— THE PROBLEM —
Among the entries below, how many lines hold the word "tensor"? Reply with the number only.

SOURCE RECORDS below:

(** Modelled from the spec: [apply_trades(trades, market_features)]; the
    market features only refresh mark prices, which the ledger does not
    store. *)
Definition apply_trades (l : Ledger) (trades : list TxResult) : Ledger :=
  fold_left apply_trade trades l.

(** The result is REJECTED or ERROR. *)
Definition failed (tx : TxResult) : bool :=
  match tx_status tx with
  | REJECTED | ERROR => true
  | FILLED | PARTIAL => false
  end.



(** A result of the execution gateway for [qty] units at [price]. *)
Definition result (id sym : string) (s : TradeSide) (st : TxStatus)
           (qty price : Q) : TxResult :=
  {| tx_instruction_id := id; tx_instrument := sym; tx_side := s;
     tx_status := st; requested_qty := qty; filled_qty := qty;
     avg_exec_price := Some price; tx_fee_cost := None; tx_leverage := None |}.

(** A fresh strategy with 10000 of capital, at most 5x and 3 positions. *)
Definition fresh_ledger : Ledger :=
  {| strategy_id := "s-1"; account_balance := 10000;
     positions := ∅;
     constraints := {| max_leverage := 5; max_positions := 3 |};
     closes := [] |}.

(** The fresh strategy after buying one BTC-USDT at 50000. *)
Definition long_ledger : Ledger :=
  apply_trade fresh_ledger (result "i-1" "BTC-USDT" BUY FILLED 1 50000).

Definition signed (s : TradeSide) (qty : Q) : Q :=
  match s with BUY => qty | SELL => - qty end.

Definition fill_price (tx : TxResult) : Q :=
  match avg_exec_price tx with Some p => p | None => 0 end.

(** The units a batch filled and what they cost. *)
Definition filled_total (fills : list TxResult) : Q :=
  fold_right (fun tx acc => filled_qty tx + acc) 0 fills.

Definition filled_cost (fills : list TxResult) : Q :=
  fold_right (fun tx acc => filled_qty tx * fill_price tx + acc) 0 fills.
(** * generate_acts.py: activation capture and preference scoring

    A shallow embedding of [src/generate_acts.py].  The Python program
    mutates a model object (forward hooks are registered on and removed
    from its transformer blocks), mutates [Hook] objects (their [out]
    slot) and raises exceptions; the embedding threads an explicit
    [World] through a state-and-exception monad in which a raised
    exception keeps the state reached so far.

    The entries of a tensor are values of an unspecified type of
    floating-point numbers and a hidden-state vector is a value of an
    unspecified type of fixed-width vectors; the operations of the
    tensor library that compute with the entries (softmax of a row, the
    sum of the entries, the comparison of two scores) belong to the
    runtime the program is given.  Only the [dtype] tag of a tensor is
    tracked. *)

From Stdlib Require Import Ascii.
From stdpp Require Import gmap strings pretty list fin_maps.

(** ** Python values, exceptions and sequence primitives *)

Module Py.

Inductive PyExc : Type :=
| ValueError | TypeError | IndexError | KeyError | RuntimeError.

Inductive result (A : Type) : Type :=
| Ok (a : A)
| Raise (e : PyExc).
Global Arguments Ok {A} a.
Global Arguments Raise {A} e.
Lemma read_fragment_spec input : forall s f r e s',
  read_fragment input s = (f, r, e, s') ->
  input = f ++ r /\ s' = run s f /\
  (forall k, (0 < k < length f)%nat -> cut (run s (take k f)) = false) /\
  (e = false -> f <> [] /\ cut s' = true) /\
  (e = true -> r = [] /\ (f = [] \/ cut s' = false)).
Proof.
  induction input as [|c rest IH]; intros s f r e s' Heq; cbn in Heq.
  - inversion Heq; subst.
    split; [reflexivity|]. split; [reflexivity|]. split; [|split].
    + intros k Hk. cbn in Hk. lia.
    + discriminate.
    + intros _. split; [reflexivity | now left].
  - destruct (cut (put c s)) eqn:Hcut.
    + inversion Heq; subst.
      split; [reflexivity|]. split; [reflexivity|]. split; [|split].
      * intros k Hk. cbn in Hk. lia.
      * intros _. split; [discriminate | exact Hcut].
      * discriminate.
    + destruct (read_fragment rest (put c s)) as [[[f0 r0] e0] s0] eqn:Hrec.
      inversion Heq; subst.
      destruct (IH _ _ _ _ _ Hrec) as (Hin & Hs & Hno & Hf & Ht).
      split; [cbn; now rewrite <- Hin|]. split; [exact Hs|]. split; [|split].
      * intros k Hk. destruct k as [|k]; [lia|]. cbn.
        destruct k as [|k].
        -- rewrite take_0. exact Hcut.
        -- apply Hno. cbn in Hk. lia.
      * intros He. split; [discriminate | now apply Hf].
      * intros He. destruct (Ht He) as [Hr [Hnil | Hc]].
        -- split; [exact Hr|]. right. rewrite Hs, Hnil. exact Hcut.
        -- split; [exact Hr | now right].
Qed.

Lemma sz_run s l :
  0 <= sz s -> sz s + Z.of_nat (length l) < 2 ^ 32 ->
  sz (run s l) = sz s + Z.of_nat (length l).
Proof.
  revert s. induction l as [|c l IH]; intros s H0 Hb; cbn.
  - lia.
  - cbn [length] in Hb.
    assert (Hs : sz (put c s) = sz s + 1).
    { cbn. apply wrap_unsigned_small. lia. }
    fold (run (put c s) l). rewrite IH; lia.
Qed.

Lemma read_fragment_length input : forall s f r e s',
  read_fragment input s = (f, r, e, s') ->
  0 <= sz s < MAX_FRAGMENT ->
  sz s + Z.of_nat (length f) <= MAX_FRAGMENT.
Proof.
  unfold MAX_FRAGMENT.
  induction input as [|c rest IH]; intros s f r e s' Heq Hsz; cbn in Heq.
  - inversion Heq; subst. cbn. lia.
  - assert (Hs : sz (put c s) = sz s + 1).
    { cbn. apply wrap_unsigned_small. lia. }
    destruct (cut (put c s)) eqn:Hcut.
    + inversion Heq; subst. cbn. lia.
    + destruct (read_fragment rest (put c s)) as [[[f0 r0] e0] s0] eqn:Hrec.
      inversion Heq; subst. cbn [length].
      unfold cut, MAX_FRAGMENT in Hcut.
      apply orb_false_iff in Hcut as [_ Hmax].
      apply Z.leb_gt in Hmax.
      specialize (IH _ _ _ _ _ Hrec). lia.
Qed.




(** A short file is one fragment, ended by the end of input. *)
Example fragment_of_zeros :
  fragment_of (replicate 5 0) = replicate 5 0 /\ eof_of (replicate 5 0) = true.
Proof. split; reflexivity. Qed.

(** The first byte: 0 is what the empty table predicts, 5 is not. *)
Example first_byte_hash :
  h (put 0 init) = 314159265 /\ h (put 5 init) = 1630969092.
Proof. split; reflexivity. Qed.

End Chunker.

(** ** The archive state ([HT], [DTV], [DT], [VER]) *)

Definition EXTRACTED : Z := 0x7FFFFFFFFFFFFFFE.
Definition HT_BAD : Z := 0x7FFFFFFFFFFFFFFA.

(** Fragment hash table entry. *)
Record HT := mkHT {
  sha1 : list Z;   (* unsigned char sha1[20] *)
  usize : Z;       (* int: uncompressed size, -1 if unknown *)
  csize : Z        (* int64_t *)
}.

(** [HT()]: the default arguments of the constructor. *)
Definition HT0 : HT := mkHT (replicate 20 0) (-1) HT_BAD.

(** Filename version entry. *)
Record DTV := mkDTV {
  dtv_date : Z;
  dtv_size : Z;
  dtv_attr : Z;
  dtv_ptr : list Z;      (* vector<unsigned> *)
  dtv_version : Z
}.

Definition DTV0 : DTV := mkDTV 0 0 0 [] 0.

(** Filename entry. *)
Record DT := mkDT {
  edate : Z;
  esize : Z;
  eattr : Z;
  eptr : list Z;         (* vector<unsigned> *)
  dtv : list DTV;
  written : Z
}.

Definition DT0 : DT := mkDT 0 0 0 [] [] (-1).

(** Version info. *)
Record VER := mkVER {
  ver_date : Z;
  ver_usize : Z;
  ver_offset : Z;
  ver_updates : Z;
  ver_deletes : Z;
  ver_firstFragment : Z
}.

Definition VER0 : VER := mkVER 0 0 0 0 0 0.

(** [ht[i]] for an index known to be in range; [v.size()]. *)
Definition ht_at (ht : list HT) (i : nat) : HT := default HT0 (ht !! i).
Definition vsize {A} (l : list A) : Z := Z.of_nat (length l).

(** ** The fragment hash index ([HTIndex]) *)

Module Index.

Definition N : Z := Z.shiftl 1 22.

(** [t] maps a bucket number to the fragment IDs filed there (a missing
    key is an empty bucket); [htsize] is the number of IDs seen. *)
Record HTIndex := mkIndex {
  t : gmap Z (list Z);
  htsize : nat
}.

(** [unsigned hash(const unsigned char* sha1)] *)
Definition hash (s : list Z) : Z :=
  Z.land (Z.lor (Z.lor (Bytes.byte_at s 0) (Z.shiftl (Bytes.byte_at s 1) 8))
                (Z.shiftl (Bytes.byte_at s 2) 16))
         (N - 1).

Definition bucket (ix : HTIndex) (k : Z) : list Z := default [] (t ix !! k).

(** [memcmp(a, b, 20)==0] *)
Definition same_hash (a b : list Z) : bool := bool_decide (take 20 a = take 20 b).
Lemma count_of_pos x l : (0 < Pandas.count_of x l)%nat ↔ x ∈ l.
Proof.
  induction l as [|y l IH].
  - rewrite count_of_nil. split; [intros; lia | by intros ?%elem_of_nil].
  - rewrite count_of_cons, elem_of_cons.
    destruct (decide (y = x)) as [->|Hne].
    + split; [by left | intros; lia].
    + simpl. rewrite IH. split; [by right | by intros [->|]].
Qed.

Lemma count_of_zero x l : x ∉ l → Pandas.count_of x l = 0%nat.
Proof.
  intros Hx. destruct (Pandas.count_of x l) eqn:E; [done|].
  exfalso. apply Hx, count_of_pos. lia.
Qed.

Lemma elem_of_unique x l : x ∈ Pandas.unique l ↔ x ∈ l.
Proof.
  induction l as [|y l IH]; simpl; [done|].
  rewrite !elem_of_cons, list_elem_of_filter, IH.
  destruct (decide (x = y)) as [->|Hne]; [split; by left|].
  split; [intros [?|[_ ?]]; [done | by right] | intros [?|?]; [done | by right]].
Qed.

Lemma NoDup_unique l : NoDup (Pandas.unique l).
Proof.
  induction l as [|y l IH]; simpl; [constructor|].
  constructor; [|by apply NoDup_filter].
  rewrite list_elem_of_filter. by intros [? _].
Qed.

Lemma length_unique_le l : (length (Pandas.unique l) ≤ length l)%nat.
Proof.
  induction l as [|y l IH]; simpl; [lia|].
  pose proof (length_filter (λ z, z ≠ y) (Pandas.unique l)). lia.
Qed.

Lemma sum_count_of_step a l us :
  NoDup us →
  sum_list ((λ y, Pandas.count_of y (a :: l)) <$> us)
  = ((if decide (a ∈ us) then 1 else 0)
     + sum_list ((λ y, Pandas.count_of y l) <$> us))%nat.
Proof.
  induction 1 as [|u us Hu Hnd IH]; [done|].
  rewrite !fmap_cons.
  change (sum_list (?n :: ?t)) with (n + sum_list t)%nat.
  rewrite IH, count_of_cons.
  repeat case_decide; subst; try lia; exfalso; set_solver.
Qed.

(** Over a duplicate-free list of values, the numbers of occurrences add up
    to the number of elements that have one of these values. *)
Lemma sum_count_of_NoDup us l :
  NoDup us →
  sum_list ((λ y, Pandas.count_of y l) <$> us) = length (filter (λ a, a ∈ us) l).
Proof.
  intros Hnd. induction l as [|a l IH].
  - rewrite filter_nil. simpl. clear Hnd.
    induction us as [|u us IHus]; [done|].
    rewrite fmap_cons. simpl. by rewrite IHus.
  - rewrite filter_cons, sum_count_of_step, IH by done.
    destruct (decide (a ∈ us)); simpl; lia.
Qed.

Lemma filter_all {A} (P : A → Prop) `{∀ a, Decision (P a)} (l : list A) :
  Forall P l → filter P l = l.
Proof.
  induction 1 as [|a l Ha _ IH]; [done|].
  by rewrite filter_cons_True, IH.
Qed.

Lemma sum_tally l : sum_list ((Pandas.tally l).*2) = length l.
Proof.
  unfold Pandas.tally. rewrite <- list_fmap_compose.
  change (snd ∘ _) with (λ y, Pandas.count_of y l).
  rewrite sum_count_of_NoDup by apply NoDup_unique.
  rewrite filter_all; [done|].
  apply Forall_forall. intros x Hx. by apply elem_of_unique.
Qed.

End of SOURCE RECORDS.

— ANSWER SPACE —
3